Collected data entries:
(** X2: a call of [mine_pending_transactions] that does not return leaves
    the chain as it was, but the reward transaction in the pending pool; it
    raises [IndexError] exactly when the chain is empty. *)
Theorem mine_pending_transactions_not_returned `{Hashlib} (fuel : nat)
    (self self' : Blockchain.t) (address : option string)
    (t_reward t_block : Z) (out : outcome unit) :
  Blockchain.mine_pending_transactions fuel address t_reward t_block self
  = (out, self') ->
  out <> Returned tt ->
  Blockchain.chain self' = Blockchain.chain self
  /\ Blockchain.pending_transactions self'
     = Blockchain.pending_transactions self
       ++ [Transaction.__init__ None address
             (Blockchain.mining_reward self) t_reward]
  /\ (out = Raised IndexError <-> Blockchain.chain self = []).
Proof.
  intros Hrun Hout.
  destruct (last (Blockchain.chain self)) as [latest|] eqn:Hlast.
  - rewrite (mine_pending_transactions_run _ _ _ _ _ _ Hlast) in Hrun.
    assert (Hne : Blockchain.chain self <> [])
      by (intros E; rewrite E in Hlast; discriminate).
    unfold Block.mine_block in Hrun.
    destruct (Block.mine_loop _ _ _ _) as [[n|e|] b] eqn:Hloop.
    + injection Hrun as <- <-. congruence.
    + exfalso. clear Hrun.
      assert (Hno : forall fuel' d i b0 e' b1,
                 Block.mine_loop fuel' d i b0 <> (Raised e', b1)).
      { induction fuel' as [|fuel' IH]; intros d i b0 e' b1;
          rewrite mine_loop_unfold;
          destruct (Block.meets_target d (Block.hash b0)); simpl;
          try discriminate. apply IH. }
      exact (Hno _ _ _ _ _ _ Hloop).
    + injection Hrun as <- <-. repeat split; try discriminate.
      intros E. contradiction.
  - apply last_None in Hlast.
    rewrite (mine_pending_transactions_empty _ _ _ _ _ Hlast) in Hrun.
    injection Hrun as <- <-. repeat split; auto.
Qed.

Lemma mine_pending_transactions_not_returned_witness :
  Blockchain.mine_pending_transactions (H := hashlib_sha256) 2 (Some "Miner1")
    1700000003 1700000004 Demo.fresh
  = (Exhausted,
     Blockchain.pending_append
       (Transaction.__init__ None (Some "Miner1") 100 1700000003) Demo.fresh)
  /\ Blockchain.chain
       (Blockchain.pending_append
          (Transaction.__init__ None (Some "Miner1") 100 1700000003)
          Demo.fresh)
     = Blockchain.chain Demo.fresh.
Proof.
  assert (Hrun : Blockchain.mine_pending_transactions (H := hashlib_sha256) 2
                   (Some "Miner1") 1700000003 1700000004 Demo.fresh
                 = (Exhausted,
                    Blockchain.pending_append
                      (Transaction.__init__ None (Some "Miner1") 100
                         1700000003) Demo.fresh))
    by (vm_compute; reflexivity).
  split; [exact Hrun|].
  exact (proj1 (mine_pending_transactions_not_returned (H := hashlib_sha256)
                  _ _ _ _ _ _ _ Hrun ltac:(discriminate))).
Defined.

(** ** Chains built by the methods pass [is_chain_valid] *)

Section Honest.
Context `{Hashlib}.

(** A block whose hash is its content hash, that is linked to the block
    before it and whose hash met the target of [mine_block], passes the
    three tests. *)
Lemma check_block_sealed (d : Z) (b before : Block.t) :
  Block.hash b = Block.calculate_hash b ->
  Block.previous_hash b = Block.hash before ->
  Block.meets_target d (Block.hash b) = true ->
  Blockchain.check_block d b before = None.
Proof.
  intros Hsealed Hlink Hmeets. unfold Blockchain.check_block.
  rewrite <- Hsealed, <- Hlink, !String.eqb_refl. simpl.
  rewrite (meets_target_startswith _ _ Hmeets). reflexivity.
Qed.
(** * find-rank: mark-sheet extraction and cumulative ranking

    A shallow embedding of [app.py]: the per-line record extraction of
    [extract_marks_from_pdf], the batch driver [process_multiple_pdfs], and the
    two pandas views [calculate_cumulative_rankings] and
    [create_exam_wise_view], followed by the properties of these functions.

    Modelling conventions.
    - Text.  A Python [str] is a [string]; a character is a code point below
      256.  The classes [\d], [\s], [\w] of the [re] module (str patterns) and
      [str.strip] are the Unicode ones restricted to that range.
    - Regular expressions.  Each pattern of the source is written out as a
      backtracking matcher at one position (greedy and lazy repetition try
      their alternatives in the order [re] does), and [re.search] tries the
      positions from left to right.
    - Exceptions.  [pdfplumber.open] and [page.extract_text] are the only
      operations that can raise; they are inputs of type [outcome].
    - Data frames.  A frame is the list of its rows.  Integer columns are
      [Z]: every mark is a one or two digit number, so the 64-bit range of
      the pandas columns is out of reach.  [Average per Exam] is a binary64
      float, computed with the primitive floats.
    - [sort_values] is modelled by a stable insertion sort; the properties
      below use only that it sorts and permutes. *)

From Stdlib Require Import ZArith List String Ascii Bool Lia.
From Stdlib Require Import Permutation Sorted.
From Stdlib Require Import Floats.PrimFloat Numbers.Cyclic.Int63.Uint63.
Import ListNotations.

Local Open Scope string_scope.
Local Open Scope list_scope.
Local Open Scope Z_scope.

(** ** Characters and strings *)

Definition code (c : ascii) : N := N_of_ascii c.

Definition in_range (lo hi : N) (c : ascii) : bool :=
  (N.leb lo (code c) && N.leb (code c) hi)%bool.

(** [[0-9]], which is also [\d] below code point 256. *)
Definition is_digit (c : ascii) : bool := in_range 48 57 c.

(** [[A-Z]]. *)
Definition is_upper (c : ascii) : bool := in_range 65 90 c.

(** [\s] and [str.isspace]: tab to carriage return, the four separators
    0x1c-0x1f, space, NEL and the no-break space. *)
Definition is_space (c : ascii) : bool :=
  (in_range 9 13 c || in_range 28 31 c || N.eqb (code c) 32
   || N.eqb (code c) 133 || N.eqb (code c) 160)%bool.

Your assignment => Look above and repeat, character for character, the lines from the first one to the line with "by (intros E;", counting both.

Solution to the exercise =>
(** X2: a call of [mine_pending_transactions] that does not return leaves
    the chain as it was, but the reward transaction in the pending pool; it
    raises [IndexError] exactly when the chain is empty. *)
Theorem mine_pending_transactions_not_returned `{Hashlib} (fuel : nat)
    (self self' : Blockchain.t) (address : option string)
    (t_reward t_block : Z) (out : outcome unit) :
  Blockchain.mine_pending_transactions fuel address t_reward t_block self
  = (out, self') ->
  out <> Returned tt ->
  Blockchain.chain self' = Blockchain.chain self
  /\ Blockchain.pending_transactions self'
     = Blockchain.pending_transactions self
       ++ [Transaction.__init__ None address
             (Blockchain.mining_reward self) t_reward]
  /\ (out = Raised IndexError <-> Blockchain.chain self = []).
Proof.
  intros Hrun Hout.
  destruct (last (Blockchain.chain self)) as [latest|] eqn:Hlast.
  - rewrite (mine_pending_transactions_run _ _ _ _ _ _ Hlast) in Hrun.
    assert (Hne : Blockchain.chain self <> [])
      by (intros E; rewrite E in Hlast; discriminate).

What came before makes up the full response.